■ **What to do**
When you reach the line containing "(** * The memory" in the entries below, start writing out each line exactly, and stop after the line containing "OS_DCACHE_MEM_ACCESS_DENIED | OS_EXEC_BEGIN".

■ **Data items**
+ + + + + + +

(* ===== verification/Mmu.v ===== *)
(** * The memory management unit (mmu.h, mmu.cc)

    Page table, TLB, page-walk queue, fault buffer and the batch processing of
    page faults. [Repl] is [MMU::ReplacementUnit], [Mmu] the unit itself. The
    micro-operations it suspends are objects of a shared store, referred to by
    address. *)

From S2P Require Import Prelude LruList Tlb.

Module Repl.

(** An entry holds a page and a process id; the table is keyed by both. *)
Abbreviation entry := (Z * Z)%type.
Definition unused : entry := (ULLONG_MAX, -1).
Abbreviation unit_ := (lru (P := entry)).

Definition ReplacementUnit_new (junk : nat -> Entry (P := entry)) (max_entries : Z) : unit_ :=
  lru_new unused (Z.to_nat max_entries) junk.

Definition update (page_number pid : Z) (r : unit_) : outcome unit_ :=
  lru_touch (page_number, pid) r.

Definition insert (page_number pid : Z) (r : unit_) : outcome unit_ :=
  lru_insert (fun e => e) (page_number, pid) r.

(** The key erased from the table is read after the node has been blanked. *)
Definition getVictim (r : unit_) : outcome (unit_ * entry) :=
  '(_, t) ← deref (mem r) (Some (m_tail r));
  node ← get_or NullDeref (prev t);
  '(_, n) ← deref (mem r) (Some node);
  r1 ← release_node unused node r;
  mret (with_table (delete unused (m_table r1)) r1, payload n).

End Repl.

Module Mmu.

Inductive Uop_State :=
| OS_INVALID | OS_FETCHED | OS_ISSUED | OS_SCHEDULED | OS_MISS | OS_WAIT_MEM | OS_DONE | OS_ALLOCATE
| OS_EXEC | OS_MERGED | OS_SCHEDULE | OS_SCHEDULE_DONE | OS_DCACHE_BEGIN | OS_DCACHE_HIT
| OS_DCACHE_ACCESS | OS_DCACHE_PORT_UNAVAILABLE | OS_DCACHE_MEM_ACCESS_DENIED | OS_EXEC_BEGIN
| OS_TRANS_BEGIN | OS_TRANS_WALK_QUEUE | OS_TRANS_RETRY_QUEUE | OS_TRANS_FAULT_RETRY_QUEUE
| OS_TRANS_FAULT_BUFFER | OS_TRANS_DONE | OS_DIMM_BEGIN | OS_DIMM_DONE | OS_CME_BEGIN | OS_CME_DONE.

(** The fields of [uop_c] the unit reads or writes. *)
Record uop_c := mk_uop {
  m_vaddr : Z;
  m_core_id : Z;
  m_thread_id : Z;
  m_uop_num : Z;
  m_parent_uop : option nat;
  m_num_child_uops : Z;
  m_paddr : Z;
  m_state : Uop_State;
  m_translated : bool;
  m_num_page_table_walks : Z;
  m_num_child_uops_done : Z;
  m_done_cycle : Z
}.

Definition set_state (s : Uop_State) (u : uop_c) : uop_c :=
  mk_uop (m_vaddr u) (m_core_id u) (m_thread_id u) (m_uop_num u) (m_parent_uop u)
    (m_num_child_uops u) (m_paddr u) s (m_translated u) (m_num_page_table_walks u)
    (m_num_child_uops_done u) (m_done_cycle u).
Definition set_translated (paddr : Z) (u : uop_c) : uop_c :=
  mk_uop (m_vaddr u) (m_core_id u) (m_thread_id u) (m_uop_num u) (m_parent_uop u)
    (m_num_child_uops u) paddr (m_state u) true (m_num_page_table_walks u)
    (m_num_child_uops_done u) (m_done_cycle u).
Definition set_paddr (paddr : Z) (u : uop_c) : uop_c :=
  mk_uop (m_vaddr u) (m_core_id u) (m_thread_id u) (m_uop_num u) (m_parent_uop u)
    (m_num_child_uops u) paddr (m_state u) (m_translated u) (m_num_page_table_walks u)
    (m_num_child_uops_done u) (m_done_cycle u).
Definition set_walks (n : Z) (u : uop_c) : uop_c :=
  mk_uop (m_vaddr u) (m_core_id u) (m_thread_id u) (m_uop_num u) (m_parent_uop u)
    (m_num_child_uops u) (m_paddr u) (m_state u) (m_translated u) n
    (m_num_child_uops_done u) (m_done_cycle u).
Definition set_children_done (n : Z) (u : uop_c) : uop_c :=
  mk_uop (m_vaddr u) (m_core_id u) (m_thread_id u) (m_uop_num u) (m_parent_uop u)
    (m_num_child_uops u) (m_paddr u) (m_state u) (m_translated u) (m_num_page_table_walks u)
    n (m_done_cycle u).
Definition set_done_cycle (c : Z) (u : uop_c) : uop_c :=
  mk_uop (m_vaddr u) (m_core_id u) (m_thread_id u) (m_uop_num u) (m_parent_uop u)
    (m_num_child_uops u) (m_paddr u) (m_state u) (m_translated u) (m_num_page_table_walks u)
    (m_num_child_uops_done u) c.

+ + + + + + +

■ **Result of the exercise**
(** * The memory management unit (mmu.h, mmu.cc)

    Page table, TLB, page-walk queue, fault buffer and the batch processing of
    page faults. [Repl] is [MMU::ReplacementUnit], [Mmu] the unit itself. The
    micro-operations it suspends are objects of a shared store, referred to by
    address. *)

From S2P Require Import Prelude LruList Tlb.

Module Repl.

(** An entry holds a page and a process id; the table is keyed by both. *)
Abbreviation entry := (Z * Z)%type.
Definition unused : entry := (ULLONG_MAX, -1).
Abbreviation unit_ := (lru (P := entry)).

Definition ReplacementUnit_new (junk : nat -> Entry (P := entry)) (max_entries : Z) : unit_ :=
  lru_new unused (Z.to_nat max_entries) junk.

Definition update (page_number pid : Z) (r : unit_) : outcome unit_ :=
  lru_touch (page_number, pid) r.

Definition insert (page_number pid : Z) (r : unit_) : outcome unit_ :=
  lru_insert (fun e => e) (page_number, pid) r.

(** The key erased from the table is read after the node has been blanked. *)
Definition getVictim (r : unit_) : outcome (unit_ * entry) :=
  '(_, t) ← deref (mem r) (Some (m_tail r));
  node ← get_or NullDeref (prev t);
  '(_, n) ← deref (mem r) (Some node);
  r1 ← release_node unused node r;
  mret (with_table (delete unused (m_table r1)) r1, payload n).

End Repl.

Module Mmu.

Inductive Uop_State :=
| OS_INVALID | OS_FETCHED | OS_ISSUED | OS_SCHEDULED | OS_MISS | OS_WAIT_MEM | OS_DONE | OS_ALLOCATE
| OS_EXEC | OS_MERGED | OS_SCHEDULE | OS_SCHEDULE_DONE | OS_DCACHE_BEGIN | OS_DCACHE_HIT
| OS_DCACHE_ACCESS | OS_DCACHE_PORT_UNAVAILABLE | OS_DCACHE_MEM_ACCESS_DENIED | OS_EXEC_BEGIN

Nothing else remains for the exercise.